The best time of my year is always the 9 days of the Santa Barbara International Film Festival. I go to 4 or 5 films a day, last year having seen 38 recent releases in all. The more I go, the more unwatchable I find the predictable dreck coming out of Hollywood. The day is long and tiring, but I have found that I am often able to scribble off a review of the most outstanding films I see, and I'll be attempting to do so here. I focus mainly on documentaries, fictional films with a social message, and foreign films which convey something of another country.
Every year, a few actors and directors are honored. These events are surprisingly interesting, with short clips from the actor's filmography being interspersed with discussion with an interviewer. Leonard Malkin used to conduct the interviews, but that may have changed. About every other year we fork over $35 to attend one--this year we chose Daniel Day-Lewis over Jennifer Lawrence, Ben Affleck, Amy Adams, and Leonardo DiCaprio. So far, the actors we have seen have been unusually bright and self-aware, making very stimulating. To us, it's not about glamour and hero-worship, although it amuses me to see some small percentage of attendees all duded up in elegant evening wear. I also wonder who it is that always seem to be crowded around the limo entrance, kleig light blazing the sky, to scream as the idols emerge from their cars. That always makes me chuckle.
So, I find it too complicated to have a master plan--I just chart one day at a time. Even so, I have glanced through the program and here are a few things to look forward to this year. A film about the folk scene in Greenwich Village in the 60's, a film about Occupy, a year in Burgundy focuses on the wine business, a doc on jazz musician Charles Lloyd and another entitled Hannah Arendt, a look at honey bees today, one entitled The Ivory Crisis, a film giving voice to Arabs living in a walled city, and on and on. I have learned definitively that there is no way to predict which of these films will be outstanding--some of the most mundane sounding entries turn out to be profound.
There is always a strong Social Justice line-up at this festival, as well as late night surf movies attended by real hotshot surfers. Sometimes I go to those just to be around the good-natured rowdiness. There seem to be quite a few from Central Asia this year, plus a new sidebar called Pan Asia (priceman, take a look at this):
An exciting new sidebar that features some of cinema's most cutting-edge auteurs. Glistening cityscapes, gritty urban underworlds and panoramic rural landscapes shape this diverse selection of films that explore contemporary life and culture in Asia.
Family Meals, from Croatia looks promising (last year's food selections were wonderful). A lot of my favorite films have come out of eastern Europe.
Remember the last time you talked to your parents? What did you talk about? Did you go a step further than talking about the weather and daily politics? A family of four assembles after five years for a birthday party. They wonder why they’ve turned their backs on one another.
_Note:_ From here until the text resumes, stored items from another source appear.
(** Unlinking the handler [p]: the loop's reference becomes a reference of the
    caller's. *)
Lemma Inv_unlink ext news xs ys s s' p h :
  Inv ext news xs s → handlers s !! p = Some h → event_loop_ h = true → p ∉ news →
  handlers s' = <[p := set_registered false h]> (handlers s) →
  IsList (lst s') ys → (∀ q, q ∈ ys ↔ q ∈ xs ∧ q ≠ p) → sublist ys xs →
  heap (lst s') !! p = Some node_new →
  (∀ q, q ∉ xs → heap (lst s') !! q = heap (lst s) !! q) →
  EPoll_ok (ep s') →
  interest (kernel (ep s')) = delete (fd_ h) (interest (kernel (ep s))) →
  clk s' = clk s → same_rest s s' →
  Inv (ext_add p 1 ext) news ys s'.
Proof.
  intros HI Hp Hev Hnews Hhs Hl Hys Hsub Hnode Hframe Hok Hint Hclk
    (Hpq & Hpf & Hth & Hlp & Hto & Hw).
  destruct (inv_registered _ _ _ _ HI _ _ Hp Hev) as (Hpfd & evp & Hevp & Hdp).
  split; try done; rewrite ?Hhs, ?Hint, ?Hth, ?Hlp, ?Hpf; try apply HI.
  - intros q. rewrite Hys, (inv_reg _ _ _ _ HI q).
    destruct (decide (p = q)) as [<-|Hne]; [rewrite lookup_insert_eq|rewrite lookup_insert_ne by done].
    + split; [by intros [_ ?]|]. by intros (? & [= <-] & ?).
    + naive_solver.
  - intros q hq [[<- <-]|[? Hq]]%lookup_insert_Some Hevq; [done|].
    rewrite Hframe; [by eapply inv_node|by eapply Inv_unlinked].
  - intros q hq [[<- <-]|[? Hq]]%lookup_insert_Some.
    + rewrite ext_add_eq. cbn. rewrite (inv_ref _ _ _ _ HI _ _ Hp), Hev. cbn. lia.
    + rewrite ext_add_ne by done. by apply HI.
  - intros q. pose proof (inv_ext _ _ _ _ HI q). unfold ext_add. case_decide; lia.
  - intros q Hq. rewrite lookup_insert_is_Some'.
    destruct (decide (p = q)) as [|Hne]; [by left|right]. rewrite ext_add_ne in Hq by done.
    by apply (inv_alive _ _ _ _ HI).
  - intros q hq [[<- <-]|[? Hq]]%lookup_insert_Some.
    + pose proof (inv_ext _ _ _ _ HI p). rewrite ext_add_eq. right; left. lia.
    + rewrite ext_add_ne by done. by eapply inv_kept.
  - intros q Hq. rewrite lookup_insert_ne, ext_add_ne by set_solver. by apply (inv_news _ _ _ _ HI).
  - rewrite lookup_delete_ne by done. apply HI.
  - intros fd e [Hne He]%lookup_delete_Some Hfdp.
    destruct (inv_interest _ _ _ _ HI _ _ He Hfdp) as (q & hq & Hq & Hevq & Hfq & Hdq).
    exists q, hq. rewrite lookup_insert_ne; [done|]. intros ->. congruence.
  - intros q hq [[<- <-]|[Hne Hq]]%lookup_insert_Some Hevq; [done|].
    destruct (inv_registered _ _ _ _ HI _ _ Hq Hevq) as (? & e & He & ?).
    split; [done|]. exists e. rewrite lookup_delete_ne; [done|]. intros Heq. rewrite Heq in Hevp.
    congruence.
  - rewrite dls_insert by (rewrite Hys; naive_solver).
    eapply StronglySorted_sublist; [|apply HI]. by apply fmap_sublist.
  - intros q hq [[<- <-]|[Hne Hq]]%lookup_insert_Some Hevq; [done|].
    rewrite Hto, Hclk. by eapply inv_bound.
Qed.

Lemma elem_of_without (l1 l2 : list ptr) p q :
  NoDup (l1 ++ p :: l2) → q ∈ l1 ++ l2 ↔ q ∈ l1 ++ p :: l2 ∧ q ≠ p.
Proof. intros (? & ? & _)%NoDup_middle. set_solver. Qed.

Lemma sublist_without (l1 l2 : list ptr) p : sublist (l1 ++ l2) (l1 ++ p :: l2).
Proof. apply sublist_app; [done|]. by apply sublist_cons. Qed.

Lemma Inv_ext_eq ext ext' news xs s :
  Inv ext news xs s → (∀ q, ext' q = ext q) → Inv ext' news xs s.
Proof. intros HI He. split; try setoid_rewrite He; apply HI. Qed.

Lemma Inv_news_eq ext news news' xs s :
  Inv ext news xs s → (∀ q, q ∈ news' ↔ q ∈ news) → Inv ext news' xs s.
Proof. intros HI He. split; try setoid_rewrite He; apply HI. Qed.

(** The loop as it is constructed, once its thread runs. *)
Definition fresh_loop (s : St) : Prop :=
  handlers s = ∅ ∧ the_list (lst s) = list_new ∧ EPoll_ok (ep s) ∧
  interest (kernel (ep s)) = ∅.

Lemma EventLoop_new_wp timeout tid s Q :
  fresh_loop s → (0 < timeout)%Z → this_thread s = tid →
  (∀ s', Inv (λ _, 0%Z) ∅ [] s' → timeout_ s' = timeout → handlers s' = ∅ →
     pipe_ s' = pipe_ s → world s' = world s → clk s' = clk s → Q tt s') →
  wp (EventLoop_new timeout tid) Q s.
Proof.
  intros (Hh & Hl & Hok & Hi) Ht <- HQ. unfold EventLoop_new. ev_steps; [by apply Z.ltb_lt|].
  apply EPoll_Add_wp; [done|by rewrite Hi|]. intros e Hok' _ Hi'. ev_steps. apply HQ; try done.
  rewrite Hi in Hi'. split; cbn; rewrite ?Hh; try done.
  - destruct (lst s) as [hp l] eqn:E. cbn in Hl. subst. apply list_new_IsList.
  - intros p. split; [by intros ?%not_elem_of_nil|]. intros (h & ? & _). set_solver.
  - rewrite Hi', lookup_insert_eq. by eexists.
  - intros fd ev Hfd Hne. by rewrite Hi', lookup_insert_ne in Hfd by done.
  - constructor.
Qed.

(** *** The operations *)
Lemma Add_wp ext news xs s p h evs Q :
  Inv ext news xs s → handlers s !! p = Some h → event_loop_ h = false →
  interest (kernel (ep s)) !! fd_ h = None →
  (∀ s' t, Inv ext (news ∖ {[p]}) (xs ++ [p]) s' → same_rest s s' →
     (time (clk s) ≤ time (clk s'))%Z → horizon (clk s') = horizon (clk s) →
     handlers s' = <[p := mkEH (fd_ h) t true (ref_count_ h + 1) (sub_ h)]> (handlers s) →
     Q tt s') →
  wp (Add (Some p) evs) Q s.
Proof.
  intros HI Hp Hev Hfd HQ. pose proof (inv_ref _ _ _ _ HI _ _ Hp) as Href.
  pose proof (inv_ext _ _ _ _ HI p). rewrite Hev in Href; cbn in Href.
  pose proof (Inv_unlinked _ _ _ _ _ _ HI Hp Hev) as Hpx.
  assert (fd_ h ≠ pipe_fd s).
  { intros Heq. destruct (inv_pipe _ _ _ _ HI) as (e & He & _). congruence. }
  unfold Add, IncRef. ev_steps; [by rewrite Hev|by apply Z.eqb_eq, HI|apply Z.leb_le; lia|].
  eapply AddTail_wp; [by apply HI|done|by apply (inv_node _ _ _ _ HI p h)|].
  intros l' Hl' Hframe. ev_steps. eapply EPoll_Add_wp; [by apply HI|done|].
  intros e' Hok' _ Hint'. cbn in *. apply (HQ _ (time c + timeout_ s)%Z).
  - eapply Inv_link with (ys := xs) (p := p)
      (h' := mkEH (fd_ h) (time c + timeout_ s) true (ref_count_ h + 1) (sub_ h)); cbn; try done.
    + by rewrite !insert_insert_eq.
    + lia.
    + intros q. split; [|by intros [? _]]. intros. split; [done|]. by intros ->.
  - by repeat split.
  - done.
  - done.
  - cbn. by rewrite !insert_insert_eq.
Qed.

Lemma Modify_wp ext news xs s p h evs Q :
  Inv ext news xs s → handlers s !! p = Some h → event_loop_ h = true →
  (∀ s', Inv ext news xs s' → same_rest s s' → clk s' = clk s → handlers s' = handlers s →
     interest (kernel (ep s')) =
       <[fd_ h := mkEvent (to_uint32 evs) (Some p)]> (interest (kernel (ep s))) → Q tt s') →
  wp (Modify (Some p) evs) Q s.
Proof.
  intros HI Hp Hev HQ. destruct (inv_registered _ _ _ _ HI _ _ Hp Hev) as (Hpfd & e & He & Hd).
  unfold Modify. ev_steps; [done|by apply Z.eqb_eq, HI|].
  eapply EPoll_Modify_wp; [by apply HI|by eexists|]. intros e' Hok' _ Hint.
  apply HQ; [|by repeat split|done|done|done].
  split; cbn; rewrite ?Hint; try done; try apply HI.
  - rewrite lookup_insert_ne by done. apply HI.
  - intros fd ev [[<- <-]|[Hne Hfd]]%lookup_insert_Some Hfdp; [by exists p, h|].
    by apply (inv_interest _ _ _ _ HI).
  - intros q hq Hq Hevq. destruct (inv_registered _ _ _ _ HI _ _ Hq Hevq) as (? & eq & Heq & Hdq).
    split; [done|]. destruct (decide (fd_ h = fd_ hq)) as [Hf|].
    + rewrite <- Hf, lookup_insert_eq. eexists. split; [done|]. cbn. congruence.
    + rewrite lookup_insert_ne by done. eauto.
Qed.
Can discussing buried family secrets help them overcome bitterness? Can a birthday cake gone wrong help them overcome the past? Through the ritual of family meals, the film talks about the importance of feeling accepted by the ones we love. / Abridged from Sarajevo Film Festival
I'll definitely go to Musicwood:
For hundreds of years guitars have been made the same way, but now this could all change. A band of famous guitar-makers (Bob Taylor of Taylor Guitars, Chris Martin of Martin Guitars, and Dave Berryman of Gibson Guitar Corp.) travel together into a primeval rain forest. Their mission is to negotiate with Native American loggers before it's too late for acoustic guitars. The result is the funny, complex and heartbreaking story of a profound cultural conflict and a battle over natural resources. Artists featured in the film include Kaki King, Steve Earle, Yo La Tengo, The Antlers, Lambchop, Turin Brakes and Sergius Gregory.
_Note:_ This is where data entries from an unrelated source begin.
(* ===== verification/LoopTheorems.v ===== *)
(** * The event loop: its theorems

    The operations refine the order of the deadlines; wrong calls abort; a turn
    of the loop is safe for every class of handlers that satisfies [LoopClient],
    and leaves no handler whose deadline has passed. *)

From S2P Require Import Prelude IntrusiveList Epoll EventLoop.

(** ** A pipe that keeps the laws *)
#[export] Instance list_pipe (F : Type) : Pipe (list F) F := {|
  pipe_write := λ f q, (true, q ++ [f]);
  pipe_read := λ q, match q with [] => (None, []) | f :: q => (Some f, q) end;
  pending := λ q, q
|}.
#[export] Instance list_pipe_laws (F : Type) : PipeLaws (list F) F.
Proof. split; cbn; [by intros; eexists|]. intros f fs q ->. by eexists. Qed.

Section theorems.
Context {P F W K PQ : Type} `{EpollLaws K} `{PipeLaws PQ F}.
Abbreviation St := (EventLoop.St P W K PQ).
Context (sub_delete : P → M W unit).

(** ** The operations *)
Inductive loop_call := CallAdd (p : ptr) (evs : Z) | CallModify (p : ptr) (evs : Z)
  | CallRefresh (p : ptr) | CallRemove (p : ptr).

Definition callee (c : loop_call) : ptr :=
  match c with CallAdd p _ | CallModify p _ | CallRefresh p | CallRemove p => p end.

Definition run_loop_call (c : loop_call) : M St unit :=
  match c with
  | CallAdd p evs => Add (Some p) evs
  | CallModify p evs => Modify (Some p) evs
  | CallRefresh p => Refresh (Some p)
  | CallRemove p => Remove sub_delete (Some p)
  end.

(** The order of the deadlines: [None] when the call is wrong. *)
Definition abs_loop_call (c : loop_call) (xs : list ptr) : option (list ptr) :=
  match c, bool_decide (callee c ∈ xs) with
  | CallAdd p _, false => Some (xs ++ [p])
  | CallModify p _, true => Some xs
  | CallRefresh p, true => Some (filter (.≠ p) xs ++ [p])
  | CallRemove p, true => Some (filter (.≠ p) xs)
  | _, _ => None
  end.

Lemma sublist_without_eq (ys xs : list ptr) p :
  sublist ys xs → NoDup xs → (∀ q, q ∈ ys ↔ q ∈ xs ∧ q ≠ p) → ys = filter (.≠ p) xs.
Proof.
  induction 1 as [|x ys xs Hs IH|x ys xs Hs IH]; intros Hnd Hel; [done|..].
  - apply NoDup_cons in Hnd as [Hx Hnd]. rewrite filter_cons_True by (apply Hel; set_solver).
    f_equal. apply IH; [done|]. intros q. specialize (Hel q). rewrite !elem_of_cons in Hel.
    assert (x ∉ ys) by (intros ?; apply Hx; by eapply elem_of_sublist).
    destruct (decide (q = x)) as [->|]; naive_solver.
  - apply NoDup_cons in Hnd as [Hx Hnd].
    assert (x = p) as ->.
    { destruct (decide (x = p)); [done|]. exfalso. apply Hx.
      eapply elem_of_sublist; [|done]. apply Hel. split; [set_solver|done]. }
    rewrite filter_cons_False by auto. apply IH; [done|]. intros q. rewrite Hel, elem_of_cons.
    naive_solver.
Qed.

Lemma registered_in ext news xs (s : St) p :
  Inv ext news xs s → p ∈ xs →
  ∃ h, handlers s !! p = Some h ∧ event_loop_ h = true ∧ p ∉ news.
Proof.
  intros HI (h & Hh & Hev)%(inv_reg _ _ _ _ HI). exists h. split_and!; [done..|].
  intros (? & ? & ? & _)%(inv_news _ _ _ _ HI). congruence.
Qed.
If you're really into it vicariously, take a look at the website and if there's a film you think I would like or that you want me to try to check one out for you, just let me know.
It is an ongoing frustration of mine that so many terrific film-makers are holding up an accurate mirror to our world, managing to enlighten in an hour or two on important issues, usually from a liberal perspective (after all, reality does have a liberal bias). I worry a lot about the 24/7 rightwing propaganda blanketing our nation--this film festival is the only time I see liberal perspectives being broadcast powerfully and effectively, with no watering down. The frustrating part is how few people see these films. Many of the very best seem to just disappear. A few make it to netflix or become available in other ways. Sometimes they are purchased by, say, the Discovery Channel and, while sometimes available through television are not readily accessible to download. There is typically a two-year or more gap between being shown at the festival and going into some form of distribution.
Let me say finally that the most outstanding films are impossible to describe--they are ineffable. I have a hard time convincing people to go to them. The blurb may be something like, "Astronomers in Chile's desert work near a former concentration camp." I'm telling you, that was a great great film. So, please, trust me.
No promises--the days are grueling. I'll do my best to write up reviews in the evening. If I don't do it right away, the details begin to blur. Naturally, I'll focus on films of special interest to liberals and to people interested in being exposed to worlds outside their usual sphere.